Chapter13. >The Meeting Place

「ホント、色んな雑誌に取り上げられてますね。街中歩いてるとそんな気配なんて無いのに。皆心の中では気にしてるんだ。」
 さくらが近くの本屋で買い漁った雑誌や新聞をそれぞれめくりながら呟く。
 春麗は手にした雑誌を半ば放り投げるようにテーブルの上に置くと深々とため息をついた。
「逆に言えば、気にならない方が不思議だって事よ。ひょっとすると今夜消えてしまうのは、自分の街かも知れないなんて思えば。それに便乗してテロなんかも起こってるみたいだし。」
 事実、同僚から入ってくる定期的な連絡メールには、そのような内容ばかりが書かれていた。見えない敵である波蝕の鎧も怖いが、そういった悪意のある人間もやっかいだ。同僚達はその対応に手を焼いているらしい。それなのに、春麗達はこのちょっとしゃれた感じのオープンカフェで油を売ってしまっている。

 しかし、確かに今はこんなところに腰を落ち着け雑誌を読むなどして油を売っているが、特に今までやることもなくただぼんやりとしていた訳でもなかった。
 まず動向を聞くためにナッシュに連絡を取った。彼の予定を聞き、それに合わせて自分達も動こうと思ったからだ。目的が同じということが判っているのだから、足並みをそろえた方が無駄が無い。
 そのナッシュからの返事は、消えた街へと足を運んでみるとの事だった。実際に自分の目で事態を確かめ、出来れば新たに何かしらの証拠を発見できれば、というつもりらしい。
 言われてみれば春麗も敵の実体については資料に目を通しただけで、全く知らないに等しい。実質ナッシュ達より早く動いてはいるものの、その内容は各支部との情報交換に忙殺されていたに過ぎないのだから無理もない。
 実際に見てみるのは悪くない。ならば自分達も雰囲気をつかむことを目的に、更に違う方向から違ったものを見つけられないかと、地図と今までのデータを引っ張り出し、検討して一つの、やはり人が消えた街を選択した。位置的にもナッシュの向かった街に程近い。あわよくば合流しようという考えである。

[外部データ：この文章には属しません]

(** X3.  The next occurrence is never more than 365 days away: for a
    month from 1 to 12 and a day from 1 to 31, on a clock the job can
    meet, [daysUntilFixed] and [daysUntil] (on the two-digit "MM-DD"
    string) return the same integer between 0 and 365. *)
Theorem next_occurrence_within_a_year c (month day : Z) :
  clock_ok c -> 1 <= month <= 12 -> 1 <= day <= 31 ->
  exists n,
    daysUntilFixed c month day = Num n /\
    daysUntil c (pad2 month ^^ "-" ^^ pad2 day) = Num n /\
    0 <= n <= 365.
Proof.
  intros Hc Hm Hd.
  destruct (daysUntilFixed_value c Hc month day Hm Hd) as [V _].
  exists (nextOccurrence c month day - today c).
  rewrite daysUntil_fixed by assumption.
  repeat split; try assumption; now apply nextOccurrence_within_year.
Qed.

Lemma next_occurrence_within_a_year_witness :
  exists n,
    daysUntilFixed dec20 12 19 = Num n /\
    daysUntil dec20 (pad2 12 ^^ "-" ^^ pad2 19) = Num n /\
    0 <= n <= 365.
Proof.
  apply (next_occurrence_within_a_year dec20 12 19);
    [ unfold clock_ok, LocalTime, UTC, dec20, utc, msPerDay; cbn [now LocalTZA];
      repeat split; intros; lia
    | lia | lia ].
Defined.

(** X4.  Dates that are not dates are dropped without an error: when the
    month or the day that [daysUntil] reads from a string is missing or
    not a number the result is [NaN], and a person all of whose date
    strings are such adds no alert, whatever the threshold. *)
Theorem malformed_dates_are_dropped c maxDays p alerts :
  Forall (fun dt => notADate (Dated.val dt) = true) (datesOf p) ->
  Forall (fun dt => daysUntil c (Dated.val dt) = NaN) (datesOf p) /\
  forDates c maxDays p alerts = alerts /\
  buildAlerts c maxDays [p] = buildAlerts c maxDays [].
Proof.
  intros H.
  assert (N : Forall (fun dt => daysUntil c (Dated.val dt) = NaN) (datesOf p)).
  { eapply Forall_impl; [|exact H]. intros dt. apply daysUntil_notADate. }
  assert (E : personAlerts c maxDays p = []).
  { unfold personAlerts. induction N as [|dt l Hdt _ IH]; [reflexivity|].
    cbn [flat_map]. rewrite Hdt. cbn [dueAlert app]. apply IH.
    now inversion H. }
  split; [exact N|]. split.
  - now rewrite forDates_personAlerts, E, app_nil_r.
  - rewrite !buildAlerts_eq. cbn [flat_map]. now rewrite E.
Qed.

Lemma malformed_dates_are_dropped_witness :
  Forall (fun dt => daysUntil dec20 (Dated.val dt) = NaN) (datesOf undated) /\
  forDates dec20 7 undated [] = [] /\
  buildAlerts dec20 7 [undated] = buildAlerts dec20 7 [].
Proof.
  apply (malformed_dates_are_dropped dec20 7 undated []).
  repeat constructor.
Defined.

(** X5.  Well-formed data gives days in range: on a clock the job can
    meet, when every date string of every person is "MM-DD" or
    "YYYY-MM-DD" with month 1 to 12 and day 1 to 31, every alert of both
    builders has [days] from 0 to 365 and at most the threshold, and its
    line is worded as for a non-negative number of days. *)
Theorem well_formed_data_gives_days_in_range c maxDays people :
  clock_ok c -> Forall wellFormedPerson people ->
  (Forall (fun a => 0 <= Alert.days a <= 365 /\ Alert.days a <= maxDays)
     (buildAlerts c maxDays people) /\
   map alertLine (buildAlerts c maxDays people)
   = map specLine (buildAlerts c maxDays people)) /\
  forall e, exists alerts,
    buildAlertsForSubscriber c maxDays people (Some e) = Ok alerts /\
    Forall (fun a => 0 <= Alert.days a <= 365 /\ Alert.days a <= maxDays) alerts /\
    map alertLine alerts = map specLine alerts.
Proof.
  intros Hc Hw.
  assert (L : forall alerts,
            Forall (fun a => 0 <= Alert.days a <= 365 /\ Alert.days a <= maxDays)
              alerts ->
            map alertLine alerts = map specLine alerts).
  { intros alerts H. apply map_ext_in. intros a Ha.
    rewrite Forall_forall in H. apply alertLine_specLine. now apply H. }
  split.
  - rewrite buildAlerts_eq.
    pose proof (alerts_in_range c maxDays people Hc Hw) as R. auto.
  - intros e. eexists. split; [apply buildAlertsForSubscriber_eq|].
    pose proof (alerts_in_range c maxDays (filter (visibleTo e) people) Hc
                  (Forall_filter_keep _ _ _ Hw)) as R.
    auto.
Qed.

Lemma well_formed_data_gives_days_in_range_witness :
  (Forall (fun a => 0 <= Alert.days a <= 365 /\ Alert.days a <= 7)
     (buildAlerts dec20 7 [ann; legacyBea]) /\
   map alertLine (buildAlerts dec20 7 [ann; legacyBea])
   = map specLine (buildAlerts dec20 7 [ann; legacyBea])) /\
  forall e, exists alerts,
    buildAlertsForSubscriber dec20 7 [ann; legacyBea] (Some e) = Ok alerts /\
    Forall (fun a => 0 <= Alert.days a <= 365 /\ Alert.days a <= 7) alerts /\
    map alertLine alerts = map specLine alerts.
Proof.
  apply (well_formed_data_gives_days_in_range dec20 7 [ann; legacyBea]).
  - unfold clock_ok, LocalTime, UTC, dec20, utc, msPerDay; cbn [now LocalTZA];
      repeat split; intros; lia.
  - repeat constructor.
    + exists 12, 25. repeat split; try lia. now left.
    + exists 12, 24. repeat split; try lia. right. now exists "1990".
    + exists 6, 1. repeat split; try lia. now left.
    + exists 12, 20. repeat split; try lia. now left.
Defined.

 彼と協力体制を取りたい、というのは実のところ春麗自身の名目で、実際のところは今も横で食べてばかりいるソンソンにこれ以上振り回されたくないという理由もあった。
 ソンソンはたまに謎めいた事を言い、波蝕の鎧について何か知ってそうな感じを漂わせてはいるものの、一向に手の内を見せてくる気配を見せない。巧妙に隠しおおせているのか、はたまた所謂「天然系」なのかはよく判らない。故に前に彼女が放った台詞「慌てなくてもそのうち着くよ。」が一体何を意味しているのかは未だ不明のままだ。天然系なら単なる気休めということになるが──。

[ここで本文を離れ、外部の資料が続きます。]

(** A decoration type is an opaque handle; the host tells two of them
    apart by their key. *)
Record TextEditorDecorationType : Type := { key : nat }.

Record TextDocument : Type := { lineCount : N }.
Record TextEditor : Type := { editorId : nat; document : TextDocument }.

Inductive HostCall : Type :=
| CreateTextEditorDecorationType (made : TextEditorDecorationType)
                                 (options : DecorationRenderOptions.t)
| SetDecorations (editor : TextEditor) (decorationType : TextEditorDecorationType)
                 (bindings : list DecorationOptions)
| Dispose (decorationType : TextEditorDecorationType).

Global Instance Uri_eq_dec : EqDecision Uri.t.
Proof. solve_decision. Defined.
Global Instance TextEditorDecorationType_eq_dec : EqDecision TextEditorDecorationType.
Proof. solve_decision. Defined.
Global Instance TextDocument_eq_dec : EqDecision TextDocument.
Proof. solve_decision. Defined.
Global Instance TextEditor_eq_dec : EqDecision TextEditor.
Proof. solve_decision. Defined.

(** ** The decorator and the world it runs in *)

Record PlaceHolderDecorator : Type := {
  config : option Config.t;
  placeholderCache : option (JS.Object Uri.t);
  highlightCache : option (gmap Z Uri.t);
  dim : option TextEditorDecorationType;
  decorations : list TextEditorDecorationType;
  highlights : list TextEditorDecorationType
}.

(** [new PlaceHolderDecorator()]: the two lists start empty, the other
    fields are not set. *)
Definition newPlaceHolderDecorator : PlaceHolderDecorator :=
  {| config := None; placeholderCache := None; highlightCache := None;
     dim := None; decorations := []; highlights := [] |}.

Record World : Type := {
  self : PlaceHolderDecorator;
  nextKey : nat;
  calls : list HostCall
}.

Definition initialWorld : World :=
  {| self := newPlaceHolderDecorator; nextKey := 0%nat; calls := [] |}.

(** A method acts on the world and completes.  What was written
    before a throw stays written. *)
Definition M (A : Type) : Type := World → Completion A * World.

Global Instance M_ret : MRet M := λ A a w, (Normal a, w).
Global Instance M_bind : MBind M := λ A B f m w,
  match m w with
  | (Normal a, w') => f a w'
  | (Throw e, w') => (Throw e, w')
  end.
Global Instance M_fmap : FMap M := λ A B f m w,
  match m w with
  | (Normal a, w') => (Normal (f a), w')
  | (Throw e, w') => (Throw e, w')
  end.

Definition throw {A} (e : Error) : M A := λ w, (Throw e, w).

(** A computation that does not touch the world. *)
Definition liftCompletion {A} (c : Completion A) : M A := λ w, (c, w).

Definition getThis : M PlaceHolderDecorator := λ w, (Normal (self w), w).

Definition setThis (f : PlaceHolderDecorator → PlaceHolderDecorator) : M unit :=
  λ w, (Normal (), {| self := f (self w); nextKey := nextKey w; calls := calls w |}).

Definition hostCall (c : HostCall) : M unit :=
  λ w, (Normal (), {| self := self w; nextKey := nextKey w; calls := calls w ++ [c] |}).

(** Reading a property of [x] throws when [x] is [undefined]. *)
Definition deref {A} (x : option A) : M A :=
  match x with
  | Some a => mret a
  | None => throw TypeError
  end.

Definition thisConfig : M Config.t := getThis ≫= λ t, deref (config t).

Module window.
(** [window.createTextEditorDecorationType(options)]: a handle no
    earlier call returned. *)
Definition createTextEditorDecorationType (options : DecorationRenderOptions.t)
  : M TextEditorDecorationType :=
  λ w, let made := {| key := nextKey w |} in
       (Normal made,
        {| self := self w; nextKey := S (nextKey w);
           calls := calls w ++ [CreateTextEditorDecorationType made options] |}).
End window.

(** [editor.setDecorations(decorationType, rangesOrOptions)] *)
Definition setDecorations (editor : TextEditor) (decorationType : TextEditorDecorationType)
           (bindings : list DecorationOptions) : M unit :=
  hostCall (SetDecorations editor decorationType bindings).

 とにかく、目的の消えた街に移動した。現場100回とは良く言われるが、春麗は現場を自分の目で見るのはこれが初めてになる。情報化社会の現代において、机上でかなりの情報が得られるだけに、それだけでその場の状況を理解した気分になってしまう。それがいかに危険な事であるかを説いていた同僚が昔いたことを春麗は思い出した。成程、今までの状況を言うのだ。
 さくらはもちろん消えた街に行くのは初めてだ。それ以前に街や街の周辺には規制がかかっていて、立ち入れないものだと思っていたらしい。実際はそんな事は殆ど無い。わざわざ規制をかけずとも、誰も立ち入ろうとしないからだ。しかし一般人のイメージはそんなところだろう。
 ソンソンは何も言わなかったので、春麗も何も聞かなかった。恐らくは敢えて聞くよりも、自発的に喋らせた方が良いと踏んだのだ。この頃にはだいぶ彼女の性質を判りかけてきた──様な気がする。しかし振り回されている状況に変わりはない。
 そんな3人で、現地時間で朝に街の探索を始めた。そして昼前には再び街の入口に立っていた。
 まず結論から言えば、探索結果は全くの空振り。特にこれといって有益と思える情報を得ることは出来なかった。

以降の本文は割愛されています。